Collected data
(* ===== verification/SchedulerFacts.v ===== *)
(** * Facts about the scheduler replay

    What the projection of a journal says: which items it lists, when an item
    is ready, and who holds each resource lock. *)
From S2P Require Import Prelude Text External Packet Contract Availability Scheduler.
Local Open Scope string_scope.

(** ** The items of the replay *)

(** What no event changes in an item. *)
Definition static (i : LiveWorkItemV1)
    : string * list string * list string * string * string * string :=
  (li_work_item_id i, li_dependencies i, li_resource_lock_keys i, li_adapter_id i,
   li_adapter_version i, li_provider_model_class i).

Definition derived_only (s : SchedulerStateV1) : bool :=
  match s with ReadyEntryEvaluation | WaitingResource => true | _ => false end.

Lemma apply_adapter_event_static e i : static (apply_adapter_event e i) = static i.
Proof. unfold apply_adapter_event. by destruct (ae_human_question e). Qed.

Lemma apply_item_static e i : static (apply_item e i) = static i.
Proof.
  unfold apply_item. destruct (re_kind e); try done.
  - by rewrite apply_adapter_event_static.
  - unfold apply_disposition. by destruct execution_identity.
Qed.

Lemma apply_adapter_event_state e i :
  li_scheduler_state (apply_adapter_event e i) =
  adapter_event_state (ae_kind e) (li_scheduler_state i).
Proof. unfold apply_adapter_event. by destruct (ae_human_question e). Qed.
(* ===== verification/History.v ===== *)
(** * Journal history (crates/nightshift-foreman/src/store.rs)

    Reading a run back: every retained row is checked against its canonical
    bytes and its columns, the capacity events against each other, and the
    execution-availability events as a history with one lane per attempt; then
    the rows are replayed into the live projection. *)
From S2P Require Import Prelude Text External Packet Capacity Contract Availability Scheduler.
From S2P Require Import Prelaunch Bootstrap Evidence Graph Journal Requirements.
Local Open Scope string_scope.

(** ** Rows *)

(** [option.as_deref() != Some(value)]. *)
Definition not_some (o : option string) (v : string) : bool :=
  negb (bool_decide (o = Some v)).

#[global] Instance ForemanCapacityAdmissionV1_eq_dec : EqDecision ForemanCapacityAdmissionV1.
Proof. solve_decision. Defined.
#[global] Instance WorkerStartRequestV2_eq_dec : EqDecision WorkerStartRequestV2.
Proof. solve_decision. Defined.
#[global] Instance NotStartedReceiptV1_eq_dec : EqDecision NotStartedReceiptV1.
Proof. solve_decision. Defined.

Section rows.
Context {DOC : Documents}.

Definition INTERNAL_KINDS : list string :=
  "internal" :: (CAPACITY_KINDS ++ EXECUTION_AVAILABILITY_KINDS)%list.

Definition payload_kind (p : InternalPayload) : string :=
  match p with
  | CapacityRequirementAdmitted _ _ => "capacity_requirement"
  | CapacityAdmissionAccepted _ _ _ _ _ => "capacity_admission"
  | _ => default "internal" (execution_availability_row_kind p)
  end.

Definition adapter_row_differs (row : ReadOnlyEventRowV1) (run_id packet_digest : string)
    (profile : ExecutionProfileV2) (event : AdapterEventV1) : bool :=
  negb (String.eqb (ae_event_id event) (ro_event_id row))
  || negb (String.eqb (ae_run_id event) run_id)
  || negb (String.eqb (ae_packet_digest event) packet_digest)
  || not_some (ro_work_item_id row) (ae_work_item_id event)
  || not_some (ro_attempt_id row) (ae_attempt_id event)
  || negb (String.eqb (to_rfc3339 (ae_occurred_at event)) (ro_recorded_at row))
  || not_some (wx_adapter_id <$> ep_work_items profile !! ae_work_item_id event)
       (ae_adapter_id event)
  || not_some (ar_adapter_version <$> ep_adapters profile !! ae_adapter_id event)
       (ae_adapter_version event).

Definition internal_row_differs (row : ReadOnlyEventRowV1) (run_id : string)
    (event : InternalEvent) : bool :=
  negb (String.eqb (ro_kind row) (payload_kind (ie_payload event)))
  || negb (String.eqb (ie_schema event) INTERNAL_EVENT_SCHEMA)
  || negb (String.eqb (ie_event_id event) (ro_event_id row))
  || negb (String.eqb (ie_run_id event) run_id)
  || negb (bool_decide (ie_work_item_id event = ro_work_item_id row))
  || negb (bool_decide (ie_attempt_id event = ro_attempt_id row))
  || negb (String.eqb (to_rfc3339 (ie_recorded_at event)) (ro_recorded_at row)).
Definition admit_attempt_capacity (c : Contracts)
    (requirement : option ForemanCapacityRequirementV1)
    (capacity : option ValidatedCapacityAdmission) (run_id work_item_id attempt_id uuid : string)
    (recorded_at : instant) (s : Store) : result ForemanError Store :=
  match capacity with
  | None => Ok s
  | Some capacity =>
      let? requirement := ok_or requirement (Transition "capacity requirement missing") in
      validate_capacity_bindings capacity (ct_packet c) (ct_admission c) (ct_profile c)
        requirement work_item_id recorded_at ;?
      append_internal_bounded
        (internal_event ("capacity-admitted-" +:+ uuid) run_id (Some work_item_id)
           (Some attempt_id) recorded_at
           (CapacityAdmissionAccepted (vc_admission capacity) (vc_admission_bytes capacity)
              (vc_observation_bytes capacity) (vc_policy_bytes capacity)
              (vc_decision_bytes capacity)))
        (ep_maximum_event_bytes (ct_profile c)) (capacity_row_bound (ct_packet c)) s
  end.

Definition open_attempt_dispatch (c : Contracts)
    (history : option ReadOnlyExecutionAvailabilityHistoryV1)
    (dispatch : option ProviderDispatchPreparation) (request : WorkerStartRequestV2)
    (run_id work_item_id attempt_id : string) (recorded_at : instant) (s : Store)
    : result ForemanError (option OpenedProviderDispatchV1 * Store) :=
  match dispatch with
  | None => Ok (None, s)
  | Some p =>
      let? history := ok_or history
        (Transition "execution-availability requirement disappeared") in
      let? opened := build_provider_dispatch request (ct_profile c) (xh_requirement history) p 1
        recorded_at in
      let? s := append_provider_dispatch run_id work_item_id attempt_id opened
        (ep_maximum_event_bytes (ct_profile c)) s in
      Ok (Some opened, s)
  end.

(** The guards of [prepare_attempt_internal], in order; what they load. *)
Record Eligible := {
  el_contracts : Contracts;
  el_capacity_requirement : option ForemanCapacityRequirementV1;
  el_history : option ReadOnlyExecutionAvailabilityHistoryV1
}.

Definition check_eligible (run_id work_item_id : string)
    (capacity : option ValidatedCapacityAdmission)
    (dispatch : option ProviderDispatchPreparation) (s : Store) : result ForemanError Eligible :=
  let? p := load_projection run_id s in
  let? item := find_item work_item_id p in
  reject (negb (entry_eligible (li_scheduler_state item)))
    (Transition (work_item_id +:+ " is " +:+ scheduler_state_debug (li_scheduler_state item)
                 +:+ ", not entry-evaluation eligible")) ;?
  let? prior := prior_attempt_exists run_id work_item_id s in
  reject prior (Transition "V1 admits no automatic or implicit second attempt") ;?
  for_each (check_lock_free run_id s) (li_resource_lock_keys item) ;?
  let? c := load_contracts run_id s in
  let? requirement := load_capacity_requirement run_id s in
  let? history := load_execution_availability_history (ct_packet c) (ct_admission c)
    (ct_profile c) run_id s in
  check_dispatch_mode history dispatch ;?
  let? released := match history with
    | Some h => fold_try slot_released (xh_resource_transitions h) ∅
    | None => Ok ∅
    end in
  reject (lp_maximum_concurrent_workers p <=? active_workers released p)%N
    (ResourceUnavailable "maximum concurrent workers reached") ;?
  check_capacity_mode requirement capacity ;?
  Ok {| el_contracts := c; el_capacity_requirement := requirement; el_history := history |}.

▶ What the exercise asks:
Every record shown above should be set down again exactly.

▶ Written response:
(* ===== verification/SchedulerFacts.v ===== *)
(** * Facts about the scheduler replay

    What the projection of a journal says: which items it lists, when an item
    is ready, and who holds each resource lock. *)
From S2P Require Import Prelude Text External Packet Contract Availability Scheduler.
Local Open Scope string_scope.

(** ** The items of the replay *)

(** What no event changes in an item. *)
Definition static (i : LiveWorkItemV1)
    : string * list string * list string * string * string * string :=
  (li_work_item_id i, li_dependencies i, li_resource_lock_keys i, li_adapter_id i,
   li_adapter_version i, li_provider_model_class i).

Definition derived_only (s : SchedulerStateV1) : bool :=
  match s with ReadyEntryEvaluation | WaitingResource => true | _ => false end.

Lemma apply_adapter_event_static e i : static (apply_adapter_event e i) = static i.
Proof. unfold apply_adapter_event. by destruct (ae_human_question e). Qed.

Lemma apply_item_static e i : static (apply_item e i) = static i.
Proof.
  unfold apply_item. destruct (re_kind e); try done.
  - by rewrite apply_adapter_event_static.
  - unfold apply_disposition. by destruct execution_identity.
Qed.

Lemma apply_adapter_event_state e i :
  li_scheduler_state (apply_adapter_event e i) =
  adapter_event_state (ae_kind e) (li_scheduler_state i).
Proof. unfold apply_adapter_event. by destruct (ae_human_question e). Qed.
(* ===== verification/History.v ===== *)
(** * Journal history (crates/nightshift-foreman/src/store.rs)

    Reading a run back: every retained row is checked against its canonical
    bytes and its columns, the capacity events against each other, and the
    execution-availability events as a history with one lane per attempt; then
    the rows are replayed into the live projection. *)
From S2P Require Import Prelude Text External Packet Capacity Contract Availability Scheduler.
From S2P Require Import Prelaunch Bootstrap Evidence Graph Journal Requirements.
Local Open Scope string_scope.

(** ** Rows *)

(** [option.as_deref() != Some(value)]. *)
Definition not_some (o : option string) (v : string) : bool :=
  negb (bool_decide (o = Some v)).

#[global] Instance ForemanCapacityAdmissionV1_eq_dec : EqDecision ForemanCapacityAdmissionV1.
Proof. solve_decision. Defined.
#[global] Instance WorkerStartRequestV2_eq_dec : EqDecision WorkerStartRequestV2.
Proof. solve_decision. Defined.
#[global] Instance NotStartedReceiptV1_eq_dec : EqDecision NotStartedReceiptV1.
Proof. solve_decision. Defined.

Section rows.
Context {DOC : Documents}.

Definition INTERNAL_KINDS : list string :=
  "internal" :: (CAPACITY_KINDS ++ EXECUTION_AVAILABILITY_KINDS)%list.

Definition payload_kind (p : InternalPayload) : string :=
  match p with
  | CapacityRequirementAdmitted _ _ => "capacity_requirement"
  | CapacityAdmissionAccepted _ _ _ _ _ => "capacity_admission"
  | _ => default "internal" (execution_availability_row_kind p)
  end.

Definition adapter_row_differs (row : ReadOnlyEventRowV1) (run_id packet_digest : string)
    (profile : ExecutionProfileV2) (event : AdapterEventV1) : bool :=
  negb (String.eqb (ae_event_id event) (ro_event_id row))
  || negb (String.eqb (ae_run_id event) run_id)
  || negb (String.eqb (ae_packet_digest event) packet_digest)
  || not_some (ro_work_item_id row) (ae_work_item_id event)
  || not_some (ro_attempt_id row) (ae_attempt_id event)
  || negb (String.eqb (to_rfc3339 (ae_occurred_at event)) (ro_recorded_at row))
  || not_some (wx_adapter_id <$> ep_work_items profile !! ae_work_item_id event)
       (ae_adapter_id event)
  || not_some (ar_adapter_version <$> ep_adapters profile !! ae_adapter_id event)
       (ae_adapter_version event).

Definition internal_row_differs (row : ReadOnlyEventRowV1) (run_id : string)
    (event : InternalEvent) : bool :=
  negb (String.eqb (ro_kind row) (payload_kind (ie_payload event)))
  || negb (String.eqb (ie_schema event) INTERNAL_EVENT_SCHEMA)
  || negb (String.eqb (ie_event_id event) (ro_event_id row))
  || negb (String.eqb (ie_run_id event) run_id)
  || negb (bool_decide (ie_work_item_id event = ro_work_item_id row))
  || negb (bool_decide (ie_attempt_id event = ro_attempt_id row))
  || negb (String.eqb (to_rfc3339 (ie_recorded_at event)) (ro_recorded_at row)).
Definition admit_attempt_capacity (c : Contracts)
    (requirement : option ForemanCapacityRequirementV1)
    (capacity : option ValidatedCapacityAdmission) (run_id work_item_id attempt_id uuid : string)
    (recorded_at : instant) (s : Store) : result ForemanError Store :=
  match capacity with
  | None => Ok s
  | Some capacity =>
      let? requirement := ok_or requirement (Transition "capacity requirement missing") in
      validate_capacity_bindings capacity (ct_packet c) (ct_admission c) (ct_profile c)
        requirement work_item_id recorded_at ;?
      append_internal_bounded
        (internal_event ("capacity-admitted-" +:+ uuid) run_id (Some work_item_id)
           (Some attempt_id) recorded_at
           (CapacityAdmissionAccepted (vc_admission capacity) (vc_admission_bytes capacity)
              (vc_observation_bytes capacity) (vc_policy_bytes capacity)
              (vc_decision_bytes capacity)))
        (ep_maximum_event_bytes (ct_profile c)) (capacity_row_bound (ct_packet c)) s
  end.

Definition open_attempt_dispatch (c : Contracts)
    (history : option ReadOnlyExecutionAvailabilityHistoryV1)
    (dispatch : option ProviderDispatchPreparation) (request : WorkerStartRequestV2)
    (run_id work_item_id attempt_id : string) (recorded_at : instant) (s : Store)
    : result ForemanError (option OpenedProviderDispatchV1 * Store) :=
  match dispatch with
  | None => Ok (None, s)
  | Some p =>
      let? history := ok_or history
        (Transition "execution-availability requirement disappeared") in
      let? opened := build_provider_dispatch request (ct_profile c) (xh_requirement history) p 1
        recorded_at in
      let? s := append_provider_dispatch run_id work_item_id attempt_id opened
        (ep_maximum_event_bytes (ct_profile c)) s in
      Ok (Some opened, s)
  end.

(** The guards of [prepare_attempt_internal], in order; what they load. *)
Record Eligible := {
  el_contracts : Contracts;
  el_capacity_requirement : option ForemanCapacityRequirementV1;
  el_history : option ReadOnlyExecutionAvailabilityHistoryV1
}.

Definition check_eligible (run_id work_item_id : string)
    (capacity : option ValidatedCapacityAdmission)
    (dispatch : option ProviderDispatchPreparation) (s : Store) : result ForemanError Eligible :=
  let? p := load_projection run_id s in
  let? item := find_item work_item_id p in
  reject (negb (entry_eligible (li_scheduler_state item)))
    (Transition (work_item_id +:+ " is " +:+ scheduler_state_debug (li_scheduler_state item)
                 +:+ ", not entry-evaluation eligible")) ;?
  let? prior := prior_attempt_exists run_id work_item_id s in
  reject prior (Transition "V1 admits no automatic or implicit second attempt") ;?
  for_each (check_lock_free run_id s) (li_resource_lock_keys item) ;?
  let? c := load_contracts run_id s in
  let? requirement := load_capacity_requirement run_id s in
  let? history := load_execution_availability_history (ct_packet c) (ct_admission c)
    (ct_profile c) run_id s in
  check_dispatch_mode history dispatch ;?
  let? released := match history with
    | Some h => fold_try slot_released (xh_resource_transitions h) ∅
    | None => Ok ∅
    end in
  reject (lp_maximum_concurrent_workers p <=? active_workers released p)%N
    (ResourceUnavailable "maximum concurrent workers reached") ;?
  check_capacity_mode requirement capacity ;?
  Ok {| el_contracts := c; el_capacity_requirement := requirement; el_history := history |}.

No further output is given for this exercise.